***** Data section *****
(* ===== verification/CatalogAdmission.v ===== *)
(** * What an admitted catalog satisfies

    The guarantees of [VerifySigned], of the trust rotation and of
    [DirectoryBundle.Apply]: the catalog a deployer installs was checked as a whole
    against its policy, its state and the certificate of its signer, whichever way
    it arrived. *)

From stdpp Require Import relations.
From S2P Require Import Prelude GoStrings Regex GoFloat GoTime Json Canonical Ids Values Bounds.
From S2P Require Import JsonText JsonStruct Grants Constraints Authorize Containment Sha256.
From S2P Require Import Domains DomainsProofs.
From S2P Require Import SchemeArtifacts SchemeState SchemeConfirm SchemeConfirmProofs.
From S2P Require Import Catalog CatalogTrust CatalogExchange CatalogProofs.
From S2P Require Import CatalogHistory.

Section admission.
Context (lower_table : Z → Z) {Cert : Type} (pki : PKI Cert) (extensions : Cert → list (string * string)) (OIDAIC : string).
#[local] Abbreviation VerifySigned := (VerifySigned lower_table pki extensions OIDAIC).
#[local] Abbreviation VerifySignedDelta := (VerifySignedDelta lower_table pki extensions OIDAIC).
#[local] Abbreviation VerifySignedDeltaWithState := (VerifySignedDeltaWithState lower_table pki extensions OIDAIC).
#[local] Abbreviation bundle_Apply := (bundle_Apply lower_table pki extensions OIDAIC).
#[local] Abbreviation decide := (decide lower_table pki).

(** ** The signer *)

(** The certificate chains to the roots now, its identity is valid, names the
  producer and is bound to the certificate key. *)
Record signer_ok (producer : string) (cert : Cert) (roots : list (option Cert)) (now : Time) (aic : Identity) : Prop := {
so_chain : ct_verify pki cert (omap id roots) now = true;
so_usage : ct_key_usage pki cert = 0 ∨ Z.testbit (ct_key_usage pki cert) 0 = true;
so_aic : ParseAIC pki cert = Some (Some aic);
so_valid : ValidateAIC pki aic = true;
so_names : names_principal (TrimPrefix producer "principal:") (id_principal aic) = true;
so_key : pu_key_hash (id_principal aic) = Sum256 (ct_spki pki cert)
}.

Lemma verifySigner_inl producer cert roots now aic :
verifySigner pki producer cert roots now = inl aic → ∃ c, cert = Some c ∧ signer_ok producer c roots now aic.
Proof using Type.
unfold verifySigner. intros [Hc H]%rguard_inl. destruct cert as [cert|]; [|done]. exists cert. split; [done|].
cbn [verifyChain] in Hc. rewrite !check_seq_None, !guard_None in Hc. destruct Hc as (_ & Hu & Hv).
destruct (ParseAIC pki cert) as [[a|]|] eqn:Ha; try done. cbn zeta in H.
destruct (ValidateAIC pki a) eqn:Hva; [|done]. destruct (names_principal _ _) eqn:Hn; [|done]. cbn [negb] in H.
destruct (_ || _); [done|]. destruct (bool_decide _) eqn:Hk; [|done]. injection H as <-. go_bool.
split; try done. apply andb_false_iff in Hu as [Hu|Hu].
- left. by apply negb_false_iff, Z.eqb_eq in Hu.
- right. apply Z.eqb_neq in Hu. destruct (Z.testbit (ct_key_usage pki cert) 0) eqn:E; [done|]. destruct Hu.
  change 1 with (Z.ones 1). rewrite Z.land_ones, Z.pow_1_r by done. rewrite <- Z.bit0_mod, E. done.
Qed.
Lemma skipJSONValue_suffix s rest : skipJSONValue s = inl rest → suffix rest s.
Proof.
  destruct s as [|c s]; [done|]. unfold skipJSONValue, skipObject, skipArray. cbv zeta.
  assert (∀ lit, skipLiteral (String c s) lit = inl rest → suffix rest (String c s)) as Hl.
  { intros lit. unfold skipLiteral. destruct (HasPrefix _ lit); [|done]. intros [= <-].
    exists (stake (String.length lit) (String c s)). by rewrite stake_sdrop. }
  repeat (case_match; [first [apply skip_nested_suffix|by intros [? _]%skipString_rest|apply Hl]|]).
  unfold skipNumber. destruct (span number_char (String c s)) as [a b] eqn:E. destruct (String.eqb a ""); [done|].
  intros [= <-]. apply span_split in E. by exists a.
Qed.

(** The scan splits the text at the colon it found. *)
Lemma find_key_split fuel : ∀ acc s before t,
  find_key fuel acc s = inl (Some (before, t)) → acc +:+ s = before +:+ ":" +:+ t.
Proof.
  induction fuel as [|fuel IH]; intros acc [|c s] before t; try done. cbn [find_key].
  destruct (negb (code c =? 34)).
  { intros H%IH. rewrite <- H, <- str_app_assoc. done. }
  destruct (skipString (String c s)) as [rest|] eqn:E; [|done]. cbn [rbind]. cbv zeta.
  apply skipString_rest in E as [Hs _]. pose proof (consumed_app _ _ Hs) as Hc.
  assert (find_key fuel (acc +:+ consumed (String c s) rest) rest = inl (Some (before, t)) →
    acc +:+ String c s = before +:+ ":" +:+ t) as Hgo.
  { intros H%IH. rewrite <- H, <- str_app_assoc. by rewrite <- Hc. }
  destruct (String.eqb _ _); [|done]. destruct (skip_ws rest) as [|d u] eqn:Er; [done|].
  destruct (Ascii.ascii_dec d ":"%char) as [->|Hne].
  - intros [= <- <-]. assert (suffix (String ":" u) (String c s)) as Hsu.
    { eapply suffix_trans; [|exact Hs]. rewrite <- Er. apply skip_ws_suffix. }
    rewrite (consumed_app _ _ Hsu) at 1. apply str_app_assoc.
  - destruct d as [[] [] [] [] [] [] [] []]; try done; congruence.
Qed.

Lemma find_length s before t :
  findParamsSchemaKey s = inl (Some (before, t)) → (String.length t < String.length s)%nat.
Proof.
  intros H%find_key_split. change ("" +:+ s) with s in H. rewrite H, !str_length_app. simpl. lia.
Qed.

(** ** What the backfill keeps

    The output is the input with white space left out and digest entries put in,
    each directly behind the bytes it is the digest of. *)
Inductive kept : string → string → Prop :=
  | kept_nil : kept "" ""
  | kept_copy p d o : kept d o → kept (p +:+ d) (p +:+ o)
  | kept_space w d o : str_forallb is_ws w = true → kept d o → kept (w +:+ d) o
  | kept_digest value d o :
      kept d o → kept (value +:+ d) (value +:+ digest_entry (sha256HexOf value) +:+ o).
(** A document with a [oneOf] whose branches exclude each other. *)
Definition union_schema : string := jtext_of "{'properties':{'x':{'oneOf':[{'type':'string'},{'type':'integer'}]}}}".
Definition union_x : gomap any :=
  [("oneOf", AList [AMap [("type", AStr "string")]; AMap [("type", AStr "integer")]])].
Definition union_root : gomap any := [("properties", AMap [("x", AMap union_x)])].

Lemma union_schema_root : unmarshal_object union_schema = Some (Some union_root).
Proof. vm_compute. reflexivity. Qed.

Lemma typed_only root sem depth nilv t v : is_meaning root sem → sem depth nilv [("type", AStr t)] v → has_type t v.
Proof. intros M [[[_ _ Ht _ _] _ _ _] _]%M. by apply Ht. Qed.

Fixpoint submaps (v : any) : list (gomap any) :=
  match v with
  | AMap m => m :: concat (map (λ kv, submaps kv.2) m)
  | AList l => concat (map submaps l)
  | _ => []
  end.

Lemma occurs_submaps s d : occurs_in (AMap s) d → In s (submaps d).
Proof.
  induction 1 as [|y l Hin _ IH|k y m Hin _ IH]; [by left|cbn|right; cbn]; apply in_concat.
  - exists (submaps y). split; [|done]. apply in_map. by apply list_elem_of_In.
  - exists (submaps y). split; [|done]. apply (in_map (λ kv : string * any, submaps kv.2) m (k, y)). by apply list_elem_of_In.
Qed.

Lemma union_exclusive sem : is_meaning union_root sem → exclusive_branches union_root sem.
Proof.
  intros M depth nilv s v Ho l i j sub sub' Hl Hi Hj Hs Hs'.
  assert (l = [AMap [("type", AStr "string")]; AMap [("type", AStr "integer")]]) as ->.
  { apply occurs_submaps in Ho. cbn in Ho.
    destruct Ho as [E|[E|[E|[E|[E|[]]]]]]; subst s; cbn in Hl; by simplify_eq. }
  assert (∀ v, has_type "string" v → has_type "integer" v → False) as Hno.
  { intros v'. inversion 1; subst. inversion 1 as [| | | | |? ? Hn]; subst. inversion Hn. }
  destruct i as [|[|i]], j as [|[|j]]; cbn in Hi, Hj; simplify_eq; try done;
    apply (typed_only union_root sem) in Hs, Hs'; try done; exfalso; eauto.
Qed.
*****
▶ Work request: All lines from the top of the data through the line containing "From stdpp Require Import relations." need to be retyped exactly, and nothing more.

▶ Your response:
(* ===== verification/CatalogAdmission.v ===== *)
(** * What an admitted catalog satisfies

    The guarantees of [VerifySigned], of the trust rotation and of
    [DirectoryBundle.Apply]: the catalog a deployer installs was checked as a whole
    against its policy, its state and the certificate of its signer, whichever way
    it arrived. *)

From stdpp Require Import relations.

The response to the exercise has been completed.